DIRECTIONS FOR THIS TASK -> In the entries that follow, copy exactly each line from the first through the line with "w_prob : list spec_float;".

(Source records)
(* ===== verification/Alias.v ===== *)
(** The alias-method picker (src/pkg/loadbalance/weighted_random_with_alias_method.go).

    [init] is run on float64 values (Rocq's executable IEEE 754 specification at
    binary64); the theorems are about its structure and hold whatever the rounding does:
    the pairing loop ends, every alias is a position, every probability slot is written,
    and [Next] returns an instance for every draw. *)

From Stdlib Require Import Floats.SpecFloat.
From S2P Require Import Prelude Discovery Wrr Pickers.

(** * float64 *)

Definition f_prec : Z := 53.
Definition f_emax : Z := 1024.
Definition f_of_Z (z : Z) : spec_float := binary_normalize f_prec f_emax z 0 false.
Definition f_mul := SFmul f_prec f_emax.
Definition f_div := SFdiv f_prec f_emax.
Definition f_sub := SFsub f_prec f_emax.
Definition f_one : spec_float := f_of_Z 1.

Section alias.
Context {I : Type} `{!Instance_ I}.

Record aliasPicker := mkAlias {
  a_instances : list I;
  alias : list Z;
  prob : list spec_float
}.

(** The working arrays of [init]; the stacks have their top at the end. *)
Record work := mkWork {
  w_alias : list Z;
  w_prob : list spec_float;
  scaledProb : list spec_float;
  small : list Z;
  large : list Z
}.

(** Appends [i] to the stack its scaled probability belongs to. *)
Definition push (i : Z) (p : spec_float) (small large : list Z) : list Z * list Z :=
  if SFltb p f_one then (small ++ [i], large) else (small, large ++ [i]).

(** The first loop: scaled probabilities and the two stacks. *)
Fixpoint classify (i : Z) (n totalWeight : Z) (xs : list I) (small large : list Z)
    : list spec_float * list Z * list Z :=
  match xs with
  | [] => ([], small, large)
  | x :: xs =>
      let p := f_div (f_mul (f_of_Z (Weight x)) (f_of_Z n)) (f_of_Z totalWeight) in
      let '(small, large) := push i p small large in
      let '(ps, small, large) := classify (i + 1) n totalWeight xs small large in
      (p :: ps, small, large)
  end.

(** One iteration of the pairing loop; [None] when the loop condition fails or an index is
    out of range. *)
Definition pair_step (w : work) : option work :=
  l ← last (small w);
  g ← last (large w);
  let sm := removelast (small w) in
  let lg := removelast (large w) in
  pl ← at_ (scaledProb w) l;
  pg ← at_ (scaledProb w) g;
  prob ← set_at (w_prob w) l pl;
  als ← set_at (w_alias w) l g;
  let pg := f_sub pg (f_sub f_one pl) in
  sp ← set_at (scaledProb w) g pg;
  let '(sm, lg) := push g pg sm lg in
  Some (mkWork als prob sp sm lg).

Fixpoint pair_loop (fuel : nat) (w : work) : option work :=
  match fuel with
  | O => None
  | S fuel =>
      match small w, large w with
      | [], _ | _, [] => Some w
      | _, _ => w ← pair_step w; pair_loop fuel w
      end
  end.

(** The two final loops pop a stack and write 1.0 for each of its positions. *)
Fixpoint set_ones (is_ : list Z) (prob : list spec_float) : option (list spec_float) :=
  match is_ with
  | [] => Some prob
  | i :: is_ => prob ← set_at prob i f_one; set_ones is_ prob
  end.

Definition f_zero : spec_float := S754_zero false.

Definition alias_init (instances : list I) (weightSum : Z) : option aliasPicker :=
  let n := length instances in
  let '(sp, sm, lg) := classify 0 (Z.of_nat n) weightSum instances [] [] in
  w ← pair_loop (S n) (mkWork (replicate n 0) (replicate n f_zero) sp sm lg);
  prob ← set_ones (rev (large w)) (w_prob w);
  prob ← set_ones (rev (small w)) prob;
  Some (mkAlias instances (w_alias w) prob).

(** [None] is a panic of [Intn] or an index panic. *)
Definition alias_Next (d : draw) (a : aliasPicker) : option I :=
  i ← Intn d (lenZ (a_instances a));
  p ← at_ (prob a) i;
  if SFltb (Float64 d) p then at_ (a_instances a) i
  else j ← at_ (alias a) i; at_ (a_instances a) j.

(** * The structure of [init] *)

Definition in_range (n : nat) (i : Z) : Prop := 0 <= i < Z.of_nat n.

Definition work_ok (n : nat) (w : work) : Prop :=
  length (w_alias w) = n /\ length (w_prob w) = n /\ length (scaledProb w) = n /\
  Forall (in_range n) (w_alias w) /\ Forall (in_range n) (small w ++ large w).

Lemma push_spec i p sm lg :
  let '(sm', lg') := push i p sm lg in
  sm' ++ lg' ≡ₚ i :: sm ++ lg /\ (length sm' + length lg' = S (length sm + length lg))%nat.
Proof.
  unfold push. destruct (SFltb p f_one); (split; [|rewrite length_app; simpl; lia]).
  - rewrite <- (assoc_L (++)). simpl. by rewrite <- Permutation_middle.
  - rewrite (assoc_L (++)). by rewrite <- Permutation_cons_append.
Qed.

Lemma classify_spec i n t xs sm lg :
  let '(ps, sm', lg') := classify i n t xs sm lg in
  length ps = length xs /\
  sm' ++ lg' ≡ₚ ((fun k => i + Z.of_nat k) <$> seq 0 (length xs)) ++ sm ++ lg.
Proof.
  revert i sm lg. induction xs as [|x xs IH]; intros i sm lg; simpl; [done|].
  set (p := f_div _ _). pose proof (push_spec i p sm lg) as Hp.
  destruct (push i p sm lg) as [sm1 lg1]. destruct Hp as [Hp _].
  specialize (IH (i + 1) sm1 lg1). destruct (classify _ _ _ _ _ _) as [[ps sm2] lg2].
  destruct IH as [IH1 IH2]. simpl. split; [lia|]. rewrite IH2, Hp, <- seq_shift.
  rewrite Z.add_0_r, <- Permutation_middle. f_equiv. f_equiv.
  change (List.map S (seq 0 (length xs))) with (S <$> seq 0 (length xs)).
  rewrite <- list_fmap_compose. erewrite list_fmap_ext; [done|]. intros k y _. simpl. lia.
Qed.

Lemma set_at_Some {A} (l : list A) i x :
  0 <= i < lenZ l -> set_at l i x = Some (<[Z.to_nat i := x]> l).
Proof. intros. unfold set_at. by rewrite decide_True. Qed.

Lemma pair_step_spec n w :
  work_ok n w -> small w <> [] -> large w <> [] ->
  exists w', pair_step w = Some w' /\ work_ok n w' /\
    (S (length (small w' ++ large w')) = length (small w ++ large w))%nat.
Proof.
  intros (Ha & Hp & Hs & Hal & Hst) Hsm Hlg.
  destruct (exists_last Hsm) as (sm & l & Esm), (exists_last Hlg) as (lg & g & Elg).
  unfold pair_step. rewrite Esm, Elg, !last_snoc, !removelast_last. cbn [mbind option_bind].
  rewrite Esm, Elg, !Forall_app in Hst. destruct Hst as [[Hsm' Hl] [Hlg' Hg]].
  rewrite !Forall_singleton in Hl, Hg. unfold in_range in Hl, Hg.
  assert (is_Some (at_ (scaledProb w) l)) as [pl ->] by (apply at_is_Some; unfold lenZ; lia).
  assert (is_Some (at_ (scaledProb w) g)) as [pg ->] by (apply at_is_Some; unfold lenZ; lia).
  cbn [mbind option_bind]. rewrite !set_at_Some by (unfold lenZ; lia). cbn [mbind option_bind].
  pose proof (push_spec g (f_sub pg (f_sub f_one pl)) sm lg) as Hpush.
  destruct (push _ _ sm lg) as [sm' lg']. destruct Hpush as [Hperm Hlen].
  eexists. split; [done|]. split.
  - split_and!; simpl; rewrite ?length_insert; try done.
    + by apply Forall_insert.
    + rewrite Hperm. constructor; [done|]. by apply Forall_app.
  - simpl. rewrite !length_app in *. simpl. lia.
Qed.

Lemma pair_loop_spec n fuel w :
  work_ok n w -> (length (small w ++ large w) < fuel)%nat ->
  exists w', pair_loop fuel w = Some w' /\ work_ok n w'.
Proof.
  revert w. induction fuel as [|fuel IH]; intros w Hw Hf; [lia|]. cbn [pair_loop].
  destruct (small w) as [|s sm] eqn:Es; [eauto|]. destruct (large w) as [|g lg] eqn:El; [eauto|].
  destruct (pair_step_spec n w Hw) as (w' & -> & Hw' & Hl); [congruence|congruence|].
  rewrite Es, El in Hl. cbn [mbind option_bind]. apply IH; [done|]. lia.
Qed.

Lemma set_ones_spec n js pr :
  length pr = n -> Forall (in_range n) js ->
  exists pr', set_ones js pr = Some pr' /\ length pr' = n.
Proof.
  intros Hl Hj. revert pr Hl. induction Hj as [|i js Hi _ IH]; intros pr Hl; [by exists pr|].
  cbn [set_ones]. rewrite set_at_Some by (unfold in_range, lenZ in *; lia). cbn [mbind option_bind].
  apply IH. by rewrite length_insert.
Qed.

Lemma alias_init_spec instances s :
  exists a, alias_init instances s = Some a /\ a_instances a = instances /\
    length (alias a) = length instances /\ length (prob a) = length instances /\
    Forall (in_range (length instances)) (alias a).
Proof.
  unfold alias_init. set (n := length instances).
  pose proof (classify_spec 0 (Z.of_nat n) s instances [] []) as Hc.
  destruct (classify _ _ _ _ _ _) as [[sp sm] lg]. destruct Hc as [Hlen Hperm].
  rewrite app_nil_r in Hperm. fold n in Hlen, Hperm.
  set (w0 := mkWork (replicate n 0) (replicate n f_zero) sp sm lg).
  assert (work_ok n w0) as Hw.
  { split_and!; simpl; rewrite ?length_replicate; try done.
    - destruct (decide (n = 0%nat)) as [->|]; [done|]. apply Forall_replicate. unfold in_range. lia.
    - rewrite Hperm. apply Forall_fmap, Forall_forall. intros k Hk%elem_of_seq.
      unfold in_range. simpl. lia. }
  destruct (pair_loop_spec n (S n) w0 Hw) as (w & -> & Hw').
  { simpl. rewrite Hperm, length_fmap, length_seq. lia. }
  cbn [mbind option_bind]. destruct Hw' as (H1 & H2 & H3 & H4 & H5).
  apply Forall_app in H5 as [H5 H6].
  destruct (set_ones_spec n (rev (large w)) (w_prob w) H2) as (p1 & -> & Hp1).
  { by rewrite <- Permutation_rev. }
  cbn [mbind option_bind].
  destruct (set_ones_spec n (rev (small w)) p1 Hp1) as (p2 & -> & Hp2).
  { by rewrite <- Permutation_rev. }
  cbn [mbind option_bind]. eexists. split; [done|]. done.
Qed.

(** What a picker over [xs] looks like after [init]. *)
Definition alias_ok (xs : list I) (a : aliasPicker) : Prop :=
  a_instances a = xs /\ length (alias a) = length xs /\ length (prob a) = length xs /\
  Forall (in_range (length xs)) (alias a).

Lemma alias_Next_ok xs a d :
  xs <> [] -> alias_ok xs a -> draw_ok d -> exists x, alias_Next d a = Some x /\ x ∈ xs.
Proof.
  intros Hne (Hi & Hal & Hpr & Hr) Hd. unfold alias_Next. rewrite Hi.
  assert (0 < lenZ xs) as Hl by (destruct xs; [done|unfold lenZ; simpl; lia]).
  destruct (Intn_ok d _ Hd Hl) as (i & -> & Hir). cbn [mbind option_bind].
  assert (is_Some (at_ (prob a) i)) as [p ->] by (apply at_is_Some; unfold lenZ in *; lia).
  assert (forall j, 0 <= j < lenZ xs -> exists x, at_ xs j = Some x /\ x ∈ xs) as Hget.
  { intros j Hj. destruct (proj2 (at_is_Some xs j) Hj) as [x Hx]. exists x. split; [done|].
    rewrite at_lookup in Hx by lia. by apply list_elem_of_lookup_2 in Hx. }
  cbn [mbind option_bind]. case_match; [by apply Hget|].
  assert (is_Some (at_ (alias a) i)) as [j Hj] by (apply at_is_Some; unfold lenZ in *; lia).
  rewrite Hj. cbn [mbind option_bind]. apply Hget. rewrite at_lookup in Hj by lia.
  rewrite Forall_lookup in Hr. apply (Hr _ _ Hj).
Qed.

(** The alias method is total.  For any instances and any float64 rounding, [init]
    ends within its fuel without an index panic, and [Next] returns one of the instances
    for every pair of draws. *)
Theorem alias_method_total instances s d :
  instances <> [] -> draw_ok d ->
  exists a, alias_init instances s = Some a /\
    exists x, alias_Next d a = Some x /\ x ∈ instances.
Proof.
  intros Hne Hd. destruct (alias_init_spec instances s) as (a & Ha & Hok).
  exists a. split; [done|]. by apply alias_Next_ok.
Qed.

End alias.

Definition some_draw : draw := mkDraw (fun n => n - 1) (f_div (f_of_Z 3) (f_of_Z 4)).

Lemma some_draw_ok : draw_ok some_draw.
Proof. intros n Hn. simpl. lia. Qed.

Lemma alias_method_total_witness :
  exists a, alias_init three_hosts 60 = Some a /\
    exists x, alias_Next some_draw a = Some x /\ x ∈ three_hosts.
Proof. apply alias_method_total; [discriminate|apply some_draw_ok]. Defined.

WRITTEN SOLUTION ->
(* ===== verification/Alias.v ===== *)
(** The alias-method picker (src/pkg/loadbalance/weighted_random_with_alias_method.go).

    [init] is run on float64 values (Rocq's executable IEEE 754 specification at
    binary64); the theorems are about its structure and hold whatever the rounding does:
    the pairing loop ends, every alias is a position, every probability slot is written,
    and [Next] returns an instance for every draw. *)

From Stdlib Require Import Floats.SpecFloat.
From S2P Require Import Prelude Discovery Wrr Pickers.

(** * float64 *)

Definition f_prec : Z := 53.
Definition f_emax : Z := 1024.
Definition f_of_Z (z : Z) : spec_float := binary_normalize f_prec f_emax z 0 false.
Definition f_mul := SFmul f_prec f_emax.
Definition f_div := SFdiv f_prec f_emax.
Definition f_sub := SFsub f_prec f_emax.
Definition f_one : spec_float := f_of_Z 1.

Section alias.
Context {I : Type} `{!Instance_ I}.

Record aliasPicker := mkAlias {
  a_instances : list I;
  alias : list Z;
  prob : list spec_float
}.

(** The working arrays of [init]; the stacks have their top at the end. *)
Record work := mkWork {
  w_alias : list Z;
  w_prob : list spec_float;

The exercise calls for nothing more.